In [1]:
#Enable Spark Context
#System Variables - SPARK_HOME, PACKAGES, PYSPARK_SUBMIT_ARGS
#PACKAGES=com.databricks:spark-csv_2.11:1.4.0
#PYSUBMIT_SUBMIT_ARGS=--packages %PACKAGES% pyspark-shell 

import os
import sys

spark_home = os.environ.get('SPARK_HOME', None)
sys.path.insert(0, spark_home + "/python")
sys.path.insert(0, os.path.join(spark_home, 'python/lib/py4j-0.8.2.1-src.zip'))

filename = os.path.join(spark_home, 'python/pyspark/shell.py')
exec(compile(open(filename, "rb").read(), filename, 'exec'))

spark_release_file = spark_home + "/RELEASE"

if os.path.exists(spark_release_file) and "Spark 1.6.1" in open(spark_release_file).read():
    pyspark_submit_args = os.environ.get("PYSPARK_SUBMIT_ARGS", "")
    if not "pyspark-shell" in pyspark_submit_args: 
        pyspark_submit_args += " pyspark-shell"
        os.environ["PYSPARK_SUBMIT_ARGS"] = pyspark_submit_args

Welcome to
      ____              __
     / __/__  ___ _____/ /__
    _\ \/ _ \/ _ `/ __/  '_/
   /__ / .__/\_,_/_/ /_/\_\   version 1.6.1
      /_/

Using Python version 3.5.1 (default, Feb 16 2016 09:49:46)
SparkContext available as sc, HiveContext available as sqlContext.


In [2]:
#Load Airline and Weather data and make 1 DF for each Airline and Weather
from pyspark.sql import SQLContext
sqlContext = SQLContext(sc)

df_airline_2007 = sqlContext.read.format('com.databricks.spark.csv') \
    .options(header='true', inferschema='true') \
    .load(r"C:\Users\Neil-Laptop\Documents\datasets\airline_2007.csv")

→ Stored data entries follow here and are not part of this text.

(** * SocketTransport: a shallow embedding of
      src/internals/station/websockets/SocketTransport.ts

    The transport object is a record holding the private fields of the
    class.  The part of the JavaScript runtime the class talks to is kept in
    the same record: the heap of WebSocket objects the class has constructed
    (addressed by creation index, so that two references to one socket alias),
    the number of outstanding [setTimeout(this._socketCreate, 500)] timers,
    the frames handed to [socket.send] and the listener invocations.

    Every handler of the class runs to completion on the single JavaScript
    thread, so a handler is a function from state to state, and the run of
    the program is a sequence of events (calls of the public methods, socket
    events, timer expiry, the network monitor's signal). *)

From Stdlib Require Import ZArith Lia Ascii String.
From stdpp Require Import base list strings.

Local Open Scope string_scope.

(** ** JavaScript values that reach the transport

    The TypeScript signatures say [topic: string] and [silent?: boolean], but
    [send] inspects its argument at run time with [!topic] and [typeof], so
    the argument is modelled as an untyped value: a primitive, or an object
    (an array, a plain object), known by its identity.  These are the values
    [JSON.stringify] prints; the others are [Unprintable] below. *)

Inductive JSValue : Type :=
  | JSUndefined
  | JSNull
  | JSBoolean (b : bool)
  | JSNumber (n : Z)
  | JSString (s : string)
  | JSObject (o : nat).

(** What a caller can pass where the signature says [string]: a value
    [JSON.stringify] prints, or one on which it throws a TypeError (a BigInt,
    an object that contains one or that contains itself). *)
Inductive JSArgument : Type :=
  | Printable (v : JSValue)
  | Unprintable.

(** [!!v] *)
Definition truthy (v : JSValue) : bool :=
  match v with
  | JSUndefined | JSNull => false
  | JSBoolean b => b
  | JSNumber n => negb (n =? 0)%Z
  | JSString s => negb (String.eqb s "")
  | JSObject _ => true
  end.

(** [typeof v] *)
Definition typeof (v : JSValue) : string :=
  match v with
  | JSUndefined => "undefined"
  | JSNull => "object"
  | JSBoolean _ => "boolean"
  | JSNumber _ => "number"
  | JSString _ => "string"
  | JSObject _ => "object"
  end.

(** ** Data model *)

(** [ISocketMessage]: the envelope.  [topic] keeps whatever value the caller
    passed, since [subscribe] forwards it unchecked. *)
Record ISocketMessage : Type := {
  topic : JSValue;
  type : string;
  payload : string;
  silent : bool
}.
(** Modelled from the spec: the dashboard of omnixai.visualization.dashboard,
    which the notebook imports: built from input data and explanations. *)
Record dashboard := MkDashboard {
  instances : text;
  local_explanations : gmap string Explanation
}.

(** The calls that reach neither the facade nor the dashboard: imports, the
    renderer setting, the pipeline construction, printing, rendering. *)
Variable other :
  forall X, @extcall Pipeline facade Explanation dashboard X -> Env -> result X * Env.

(** Modelled from the spec: configuring the facade with its five
    parameters. *)
Definition new_facade (args : list (@value Pipeline Explanation))
    (kwargs : list (string * @value Pipeline Explanation)) : result facade :=
  match args, kwarg "explainers" kwargs, kwarg "mode" kwargs, kwarg "model" kwargs,
        kwarg "preprocess" kwargs, kwarg "postprocess" kwargs with
  | [], Some (VStrList names), Some (VStr md), Some (VPipeline m),
    Some (VPreprocess pre), Some (VPostprocess post) =>
      Ok (Facade names md m pre post)
  | _, _, _, _, _, _ => Raise (TypeError "NLPExplainer")
  end.
(** * Rule-based file sorter: a shallow embedding of
      [rule_based_sort/rule_based_sorter.py] and the properties of its
      condition evaluator, rule matcher, template resolver and planner.

    Modelling conventions.
    - Python values that can reach the sorter (YAML configuration values and
      keyword metadata) are the type [pyval]: [None], booleans, integers,
      strings, lists and string-keyed dictionaries.  Floats, dates and
      dictionaries with non-string keys are outside the model.
    - A dictionary is an association list in insertion order, as Python
      dictionaries iterate.
    - Text is [string]; the character classes and the case mapping are
      those of 7-bit ASCII (for code points above 127 Python consults the
      Unicode tables, which are not modelled: such characters are treated
      as uncased, non-blank, non-word characters).
    - A Python call either returns or raises: [res A].  The interpreter's
      recursion limit is not modelled.
    - Library calls that are not part of the repository (the [re] engine
      on user patterns, [pathlib]'s stem and suffix, [os.path],
      [pathvalidate]'s sanitizers) are fields of the class [Platform]. *)

From Stdlib Require Import ZArith List String Ascii Bool Arith Lia.
From Stdlib Require Import Permutation DecimalString.
Import ListNotations.
Open Scope string_scope.
Open Scope list_scope.
Open Scope nat_scope.

Local Infix "+++" := String.append (right associativity, at level 60).
Local Notation "s1 =s? s2" := (String.eqb s1 s2) (at level 70).

(** ** Text: the [str] methods the sorter calls *)

Definition char_code (c : ascii) : nat := nat_of_ascii c.

(** [str.isspace] on one character (ASCII part of the table). *)
Definition is_space (c : ascii) : bool :=
  let n := char_code c in
  ((9 <=? n) && (n <=? 13)) || ((28 <=? n) && (n <=? 32)).

(** The class [\w] of [re] (ASCII part): letters, digits and underscore. *)
Definition is_word (c : ascii) : bool :=
  let n := char_code c in
  ((48 <=? n) && (n <=? 57)) || ((65 <=? n) && (n <=? 90))
  || (n =? 95) || ((97 <=? n) && (n <=? 122)).

Definition upper_char (c : ascii) : ascii :=
  let n := char_code c in
  if (97 <=? n) && (n <=? 122) then ascii_of_nat (n - 32) else c.

(** [s.upper()] *)
Fixpoint py_upper (s : string) : string :=
  match s with
  | EmptyString => EmptyString
  | String c r => String (upper_char c) (py_upper r)
  end.

Definition str_is_empty (s : string) : bool :=
  match s with EmptyString => true | _ => false end.

Fixpoint str_lstrip (s : string) : string :=
  match s with
  | EmptyString => EmptyString
  | String c r => if is_space c then str_lstrip r else s
  end.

df_airline_2008 = sqlContext.read.format('com.databricks.spark.csv')\
    .options(header='true', inferschema='true') \
    .load(r"C:\Users\Neil-Laptop\Documents\datasets\airline_2008.csv")
    
    
df_weather_2007 = sqlContext.read.format('com.databricks.spark.csv') \
    .options(header='false', inferschema='true') \
    .load(r"C:\Users\Neil-Laptop\Documents\datasets\weather_2007.csv")

df_weather_2008 = sqlContext.read.format('com.databricks.spark.csv')\
    .options(header='false', inferschema='true') \
    .load(r"C:\Users\Neil-Laptop\Documents\datasets\weather_2008.csv") 
    
    
df_airline_raw = df_airline_2007.unionAll(df_airline_2008)
df_weather_raw = df_weather_2007.unionAll(df_weather_2008)
#df = sqlContext.csvcoload(r"C:\Users\Neil-Laptop\Downloads\Parking_Citations.csv")

In [3]:
#Function to create year,month,day into date for airline to join on to weather
def to_date(year,month,day): 
    dt = "%04d%02d%02d" % (year, month, day)
    return dt

sqlContext.udf.register("to_date", to_date)

In [4]:
#Function to discrentize time in airline
def discretize_tod(val):
    hour = int(val[:2])
    if hour < 8:
        return 0
    if hour < 16:
        return 1
    return 2

sqlContext.udf.register("discretize_tod", discretize_tod)

In [5]:
df_airline_raw.registerTempTable("df_airpline_raw")
df_weather_raw.registerTempTable("df_weather_raw")

In [6]:
#Create Final Airline transformation
df_airline = sqlContext.sql("""SELECT 
                            Year as year, Month as month, DayofMonth as day, DayOfWeek as dow,
                            CarrierDelay as carrier, Origin as origin, Dest as dest, Distance as distance, 
                            discretize_tod(DepTime) as tod, CASE WHEN DepDelay >= 15 THEN 1 ELSE 0 END as delay, 
                            to_date(Year, Month, DayofMonth) As date 
                            FROM df_airpline_raw
                            WHERE Cancelled = 0 AND Origin = 'ORD'""")

In [7]:
#Create Base Weather Transformation Table
df_weather = sqlContext.sql("""SELECT 
                                C0 AS station,
                                C1 As date,
                                C2 As metric,
                                C3 As value, 
                                C4 As t1, 
                                C5 As t2, 
                                C6 As t3, 
                                C7 As time
                                FROM df_weather_raw
                                """)

#Create Tmin and Tmax Weather DF
df_weather.registerTempTable("df_weather")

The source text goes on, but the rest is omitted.